Andrea J. Serrano is an Albuquerque native who has been working in non-profit and social justice organizations since 1999. Her roots in political activism began with her mother, who was on a picket line while pregnant with Andrea; and her father, who served as State Representative in New Mexico in the late 1960s. Her experience includes Community Educator at the Rape Crisis Center of Central New Mexico; program coordinator at South Valley Academy as well as extensive involvement in community organizing and activism with various community organizations. Andrea has always used writing, poetry and theater as a way to connect arts with activism.

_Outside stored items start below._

(** Positions are chosen uniformly among the interesting ones.  For any
    non-empty data the heat map is built, and its positions are, in increasing
    order, exactly those in 64-byte chunks with two different bytes (all of
    them when there is no such chunk); its indices enumerate them without gaps,
    the choice picks the one the draw says and never fails, and between 1 and 10
    mutations are made. *)
Theorem heatmap_spec (data : list Z) (Hdata : data ≠ []) :
  ∃ hm pos, MakeGenericHeatmap data = Ret hm ∧ hm_length hm = len pos ∧ 0 < len pos ∧ StronglySorted Z.lt pos
  ∧ (∀ p, p ∈ pos ↔ 0 ≤ p < len data ∧
       (is_constant (chunk_of granularity data p) = false ∨ ∀ p', 0 ≤ p' < len data → is_constant (chunk_of granularity data p') = true))
  ∧ (∀ i, 0 ≤ i → translateIdx i (hm_segments hm) = match pos !! Z.to_nat i with Some p => Ret p | None => Panic end)
  ∧ (∀ r, ∃ p, ChooseLocation hm r = Ret (p, tl r) ∧ pos !! Z.to_nat (hd 0 r mod len pos) = Some p)
  ∧ (∀ r, ∃ n r', NumMutations hm r = Ret (n, r') ∧ 1 ≤ n ≤ 10).
Proof.
  assert (Hlen : 0 < len data) by (destruct data; [done|unfold len; cbn; lia]).
  destruct (hot_segments data Hlen) as (segs & Ecalc & Hnn & Epos). destruct (hot_spec data Hlen) as (Hpl & Hsort & Hmem).
  set (pos := hot data) in *.
  assert (Htr : ∀ i, 0 ≤ i → translateIdx i segs = match pos !! Z.to_nat i with Some p => Ret p | None => Panic end).
  { intros i Hi. rewrite translateIdx_lookup by done. by rewrite Epos. }
  exists (mkHeatmap segs (len pos)), pos. unfold MakeGenericHeatmap. rewrite decide_False by lia. rewrite Ecalc.
  split_and!; [done|done|done|done|done|exact Htr| |].
  - intros r. unfold ChooseLocation, Intn. cbn [hm_length hm_segments]. rewrite decide_True by done. cbn [mbind outcome_bind].
    pose proof (Z.mod_pos_bound (hd 0 r) (len pos) Hpl) as Hm. rewrite Htr by lia.
    destruct (lookup_lt_is_Some_2 pos (Z.to_nat (hd 0 r mod len pos))) as [p Hp]; [unfold len in *; lia|]. rewrite Hp. cbn. eauto.
  - intros r. unfold NumMutations. cbn [hm_length].
    assert (0 ≤ Z.quot (len pos) (Z.shiftl 4 10)) by (apply Z.quot_pos; [lia|done]).
    destruct (Intn_Ret (Z.quot (len pos) (Z.shiftl 4 10) + 1) r ltac:(lia)) as (a & -> & Ha). cbn [mbind outcome_bind].
    destruct (Intn_Ret 5 (tl r) ltac:(lia)) as (b & -> & Hb). cbn [mbind outcome_bind]. eexists _, _. split; [done|]. lia.
Qed.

Andrea began working with OLÉ in 2012 as a Conservation Organizer and is now Executive Director of the organization
Sojeila is passionate about social change, and she’s passionate about using finance as a tool to make that change happen. Currently a Partner at Small Hill Partners — a firm specializing in finance and strategy work with nonprofits — her experience in management, finance and consulting is broad and deep. For more than three decades Ms. Silva had been an activist, staff person, board member, CEO and consultant in areas as diverse as health education, housing development, microfinance and labor in both the nonprofit and public sectors. Ms. Silva is a successful and widely respected Interim Executive, but she remains passionate about face-to-face consulting and innovation in the field. In her volunteer activities she has supported industry organizations, the international microfinance sector, and local schools, and she has served multiple terms as a City Planning Commissioner. When she isn’t working she can be found with her nose in a book, hanging out with friends and family, or tinkering. She received her Master of Business Administration from UCLA.
Beata Tsosie-Peña is of mixed ancestry from Santa Clara Pueblo and El Rito. She is a poet, mother, and is certified as an educator, early childhood specialist and in permaculture design. She is a Green For All Fellow, and is currently chair for Honor Our Pueblo Existence (H.O.P.E.) The realities of living next to a nuclear weapons complex has called her into environmental health and justice work with the local non-profit organization, Tewa Women United for the last 9 years. She believes in the practice and preservation of land-based knowledge, spirituality, language, seeds, our Earth, and family. Her intentions are for healing, wellness and sustainability for future generations.
Amanda Williams is a Texan and queer Latina feminist activist from Houston now living in Austin. She has a Masters in Political Social Work and is currently the executive director of the Lilith Fund, an abortion fund that serves the southern half of Texas. She dedicates her life to reproductive justice work and openly shares her abortion story in order to reduce the stigma around abortion. She is a proud ambassador of the National Network of Abortion Fund’s We Testify storytelling program, which is dedicated to increasing the spectrum of abortion storytellers in the public sphere. In her free time, you can find Amanda stirring shit up in Texas, rock climbing, hanging out with her cat, drinking good wine, or planning her next travel adventure.
Janna is the Media Strategist for Forward Together ad is responsible for developing relationships with key media makers and outlets to gain greater exposure for the important issues impacting our communities. She coordinates conference opportunities and panel presentations to present our work and initiate critical movement conversations. Janna also works with Echoing Ida supporting the writers in developing pitches and messaging, along with connecting Idas with editors and outlets. She started at Forward Together in March 2014 building the digital strategy program and experimenting with online organizing before focusing primarily on media relations. Before working at Forward Together, she has supported media and communications work for various reproductive justice organizations around the country. In her spare time, you can find Janna on the dance floor or writing about travel, arts and spirituality.